The improved efficacy of combination treatment targeting both RAF and PI3K pathways is supported by several recent clinical and preclinical studies. Synergy between a MEK inhibitor and either a PI3K, KT, or mTOR inhibitor has been demonstrated in cell culture and in xenografts, in several tumor types (25–30). The mechanisms reported to underlie this synergy include downstream convergence of translational control of pro-survival signaling (29) and modulation of expression of pro-apoptotic and anti-apoptotic BH3 proteins (30). Some of these preclinical studies have employed either BEZ-235 or RAF265. For example, a recent preclinical study in neuroendocrine tumor cell lines reported that RAF265 was growth inhibitory but strongly induced AKT activation.

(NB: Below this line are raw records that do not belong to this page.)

(* ===== verification/RelAcq.v ===== *)
(** * Memory of several threads with release and acquire operations

    What the C++ standard says of [std::atomic] objects whose operations are
    relaxed, release or acquire, and of the other objects that threads share.

    An atomic object is the list of the values stored to it, oldest first.  A
    load may return any of them that is not older than one its thread has read
    before or one whose store happens before the load.  A store with release
    leaves the clock of its thread with the value, and a load with acquire that
    returns this value joins it to the clock of its own thread: what the one had
    done then happens before what the other does next.

    A clock counts, for every thread, those of its stores and plain accesses
    that happen before.  Two accesses of different threads to one plain object,
    one of them a write, neither of which happens before the other, are a data
    race, which is undefined.  Stores to one object are ordered as they are
    executed.  A relaxed store releases nothing, as in C++20; C++11 lets it carry
    on what the same thread released there before, which no user of this file
    has done where it stores relaxed. *)

From S2P Require Import Prelude.

(** ** Definitions *)

Inductive memory_order := relaxed | acquire | release | acq_rel.

Definition acquires (o : memory_order) : bool := match o with acquire | acq_rel => true | _ => false end.
Definition releases (o : memory_order) : bool := match o with release | acq_rel => true | _ => false end.

Definition clock : Type := nat → nat.

Definition no_clock : clock := λ _, 0.
Definition join (c d : clock) : clock := λ u, c u `max` d u.
Definition tick (t : nat) (c : clock) : clock := λ u, if u =? t then S (c u) else c u.
Definition clock_le (c d : clock) : Prop := ∀ u, c u ≤ d u.

(** A stored value: by which thread, the count of that store, and the clock that
    a load with acquire gets. *)
Record message := Msg { m_val : Z; m_by : nat; m_at : nat; m_clock : clock }.

(** A thread: what happens before its next operation, and for every atomic
    object the place of the newest value that it has read. *)
Record thread := Thread { clk : clock; newest : nat → nat }.

Definition new_thread : thread := Thread no_clock (λ _, 0).

(** An object initialised before the threads start. *)
Definition initial (by_ : nat) (v : Z) : list message := [Msg v by_ 0 no_clock].

Definition known (c : clock) (m : message) : bool := m_at m <=? c (m_by m).

Definition see (loc ts : nat) (f : nat → nat) : nat → nat := λ l, if l =? loc then ts else f l.

(** Loading the value at place [ts] from object [loc]; [None] when the thread
    cannot get that value. *)
Definition load (o : memory_order) (loc ts : nat) (h : list message) (th : thread) : option (Z * thread) :=
  match h !! ts with
  | Some m =>
      if (newest th loc <=? ts) && forallb (λ m, negb (known (clk th) m)) (drop (S ts) h) then
        Some (m_val m, Thread (if acquires o then join (clk th) (m_clock m) else clk th)
                              (see loc ts (newest th)))
      else None
  | None => None
  end.

Definition store (t : nat) (o : memory_order) (loc : nat) (v : Z) (h : list message) (th : thread)
    : list message * thread :=
  let c := tick t (clk th) in
  (h ++ [Msg v t (c t) (if releases o then c else no_clock)], Thread c (see loc (length h) (newest th))).

(** An exchange gets the newest value, and its own carries on what that one
    releases. *)
Definition exchange (t : nat) (o : memory_order) (loc : nat) (v : Z) (h : list message) (th : thread)
    : option (Z * (list message * thread)) :=
  match last h with
  | Some m =>
      let c := tick t (if acquires o then join (clk th) (m_clock m) else clk th) in
      Some (m_val m,
            (h ++ [Msg v t (c t) (join (m_clock m) (if releases o then c else no_clock))],
             Thread c (see loc (length h) (newest th))))
  | None => None
  end.

(** A plain object: its value, the last write, and the last read of each
    thread. *)
Record plain (A : Type) := Cell { c_val : A; c_by : nat; c_at : nat; c_reads : clock }.
Arguments Cell {A}.
Arguments c_val {A}.
Arguments c_by {A}.
Arguments c_at {A}.
Arguments c_reads {A}.

Definition new_cell {A} (v : A) : plain A := Cell v 0 0 no_clock.

Definition written_before {A} (c : plain A) (th : thread) : bool := c_at c <=? clk th (c_by c).

Definition na_read {A} (t : nat) (c : plain A) (th : thread) : res (A * plain A * thread) :=
  if written_before c th then
    let th := Thread (tick t (clk th)) (newest th) in
    mret (c_val c, Cell (c_val c) (c_by c) (c_at c) (λ u, if u =? t then clk th t else c_reads c u), th)
  else Fault DataRace.

(** Threads are numbers below [n]. *)
Definition read_before {A} (n : nat) (c : plain A) (th : thread) : bool :=
  forallb (λ u, c_reads c u <=? clk th u) (seq 0 n).

Definition na_write {A} (n t : nat) (v : A) (c : plain A) (th : thread) : res (plain A * thread) :=
  if written_before c th && read_before n c th then
    let th := Thread (tick t (clk th)) (newest th) in
    mret (Cell v t (clk th t) (c_reads c), th)
  else Fault DataRace.

(** ** Lemmas *)

#[export] Instance clock_le_preorder : PreOrder clock_le.
Proof. split; [by intros c u|]. intros c d e H1 H2 u. specialize (H1 u). specialize (H2 u). lia. Qed.

Lemma join_l c d : clock_le c (join c d).
Proof. intros u. unfold join. lia. Qed.

Lemma join_r c d : clock_le d (join c d).
Proof. intros u. unfold join. lia. Qed.

Lemma join_lub c d e : clock_le c e → clock_le d e → clock_le (join c d) e.
Proof. intros H1 H2 u. specialize (H1 u). specialize (H2 u). unfold join. lia. Qed.

Lemma tick_le t c : clock_le c (tick t c).
Proof. intros u. unfold tick. destruct (u =? t); lia. Qed.

Lemma tick_eq t c : tick t c t = S (c t).
Proof. unfold tick. by rewrite Nat.eqb_refl. Qed.

Lemma tick_ne t u c : u ≠ t → tick t c u = c u.
Proof. intros H. unfold tick. by rewrite (proj2 (Nat.eqb_neq u t)). Qed.

Lemma see_eq loc ts f : see loc ts f loc = ts.
Proof. unfold see. by rewrite Nat.eqb_refl. Qed.

Lemma see_ne loc l ts f : l ≠ loc → see loc ts f l = f l.
Proof. intros H. unfold see. by rewrite (proj2 (Nat.eqb_neq l loc)). Qed.

#[export] Hint Resolve join_l join_r tick_le : net.
Hint Rewrite tick_eq see_eq : net.

(** What a load means: where it reads, what the thread knows after it. *)
Lemma load_Some o loc ts h th v th' :
  load o loc ts h th = Some (v, th') →
  ∃ m, h !! ts = Some m ∧ v = m_val m ∧ newest th loc ≤ ts ∧
    newest th' loc = ts ∧ (∀ l, l ≠ loc → newest th' l = newest th l) ∧
    clk th' = (if acquires o then join (clk th) (m_clock m) else clk th) ∧
    clock_le (clk th) (clk th') ∧
    (∀ i m', ts < i → h !! i = Some m' → clk th (m_by m') < m_at m').
Proof.
  unfold load. destruct (h !! ts) as [m|] eqn:Hm; [|done].
  destruct (_ && _) eqn:E; [|done]. apply andb_true_iff in E as [E1 E2]. apply Nat.leb_le in E1.
  intros [= <- <-]. exists m. cbn [clk newest]. split_and!; try done.
  - by rewrite see_eq.
  - intros l Hl. by apply see_ne.
  - destruct (acquires o); [apply join_l|done].
  - intros i m' Hi Hm'. rewrite forallb_forall in E2.
    assert (Hin : In m' (drop (S ts) h)).
    { apply list_elem_of_In, list_elem_of_lookup. exists (i - S ts). rewrite lookup_drop.
      by replace (S ts + (i - S ts)) with i by lia. }
    specialize (E2 m' Hin). unfold known in E2. apply negb_true_iff, Nat.leb_gt in E2. lia.
Qed.

(** A thread always can get the newest value. *)
Lemma load_last o loc h th m :
  last h = Some m → newest th loc < length h → ∃ th', load o loc (length h - 1) h th = Some (m_val m, th').
Proof.
  intros Hl Hn. unfold load. rewrite last_lookup in Hl.
  replace (pred (length h)) with (length h - 1) in Hl by lia. rewrite Hl.
  rewrite (proj2 (Nat.leb_le _ _)) by lia. rewrite drop_ge by lia. cbn. by eexists.
Qed.

(** A thread that knows every value of an object gets the newest. *)
Lemma load_own o loc ts h th v th' :
  (∀ i m, h !! i = Some m → m_at m ≤ clk th (m_by m)) →
  load o loc ts h th = Some (v, th') → S ts = length h.
Proof.
  intros Hk (m & Hm & _ & _ & _ & _ & _ & _ & Hnew)%load_Some.
  pose proof (lookup_lt_Some _ _ _ Hm). destruct (decide (S ts = length h)) as [|Hne]; [done|].
  destruct (lookup_lt_is_Some_2 h (S ts) ltac:(lia)) as [m' Hm'].
  specialize (Hnew (S ts) m' ltac:(lia) Hm'). specialize (Hk _ _ Hm'). lia.
Qed.

Lemma read_before_spec {A} n (c : plain A) th :
  read_before n c th = true ↔ ∀ u, u < n → c_reads c u ≤ clk th u.
Proof.
  unfold read_before. rewrite forallb_forall. split.
  - intros H u Hu. apply Nat.leb_le, H, in_seq. lia.
  - intros H u [_ Hu]%in_seq. apply Nat.leb_le, H. lia.
Qed.

Lemma na_read_ok {A} t (c : plain A) th : c_at c ≤ clk th (c_by c) →
  na_read t c th = Ok (c_val c, Cell (c_val c) (c_by c) (c_at c) (λ u, if u =? t then tick t (clk th) t else c_reads c u),
                       Thread (tick t (clk th)) (newest th)).
Proof. intros H. unfold na_read, written_before. by rewrite (proj2 (Nat.leb_le _ _)). Qed.

Lemma na_write_ok {A} n t (v : A) c th : c_at c ≤ clk th (c_by c) → (∀ u, u < n → c_reads c u ≤ clk th u) →
  na_write n t v c th = Ok (Cell v t (tick t (clk th) t) (c_reads c), Thread (tick t (clk th)) (newest th)).
Proof.
  intros H1 H2. unfold na_write, written_before. rewrite (proj2 (Nat.leb_le _ _)) by done.
  by rewrite (proj2 (read_before_spec n c th)).
Qed.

Combined treatment with BEZ-235 led to AKT inhibition and enhanced growth inhibition (31). Engelman et al showed that BEZ-235 caused regression in a PIK3CA-inducible murine lung cancer model but not in a KRAS-inducible model (26). Combination treatment with the MEK inhibitor AZD6244 caused marked synergy in shrinking the KRAS-induced cancers as well (26). This observation parallels the Phase I experience with single agent BEZ-235 in which activity was reported in PIK3CA-dependent breast cancer (19). These findings and our current study using a RAF inhibitor in addition to BEZ-235 suggest a promising role for dual pathway inhibition in the setting of RAS and other mutant genotypes.

The effective targeting of BRAF in melanoma, with rapidly emerging resistance mechanisms involving the PI3K and MAPK pathways, suggests that single targeted therapies are unlikely to achieve stable durable responses in other BRAF mutant cancers including thyroid cancer. Multi-targeted kinase inhibition of both the PI3K and MAPK arms may be more successful. Our study targeted both of these signaling arms as well as VEGFR2 and RET, resulting in anti-tumor synergy. Strategies that target additional survival mechanisms in thyroid cancer, in combination with a subset of the kinases targeted here, may offer future directions for therapeutic development.

Statement of Translational Relevance.

The submitted manuscript is translational-relevant for several reasons.

First, the clinical problem -- advanced thyroid cancer results in approximately 1700 deaths per year in the U.S. There are no approved therapies for the majority of cases, although vandetanib recently was approved for advanced medullary thyroid cancer. Our preclinical development in thyroid cancer is aimed at this unmet need. Second, the signaling pathways that we examined are the two pathways most commonly activated by mutation in thyroid cancer. Third, the model systems that we chose are standard preclinical models for this field. Fourth, the drugs that we studied have clinical activity in other solid tumor types and are proceeding with development. Fifth, the preclinical activity that we observed justifies further study, and lays groundwork for a phase I combining these or similar agents.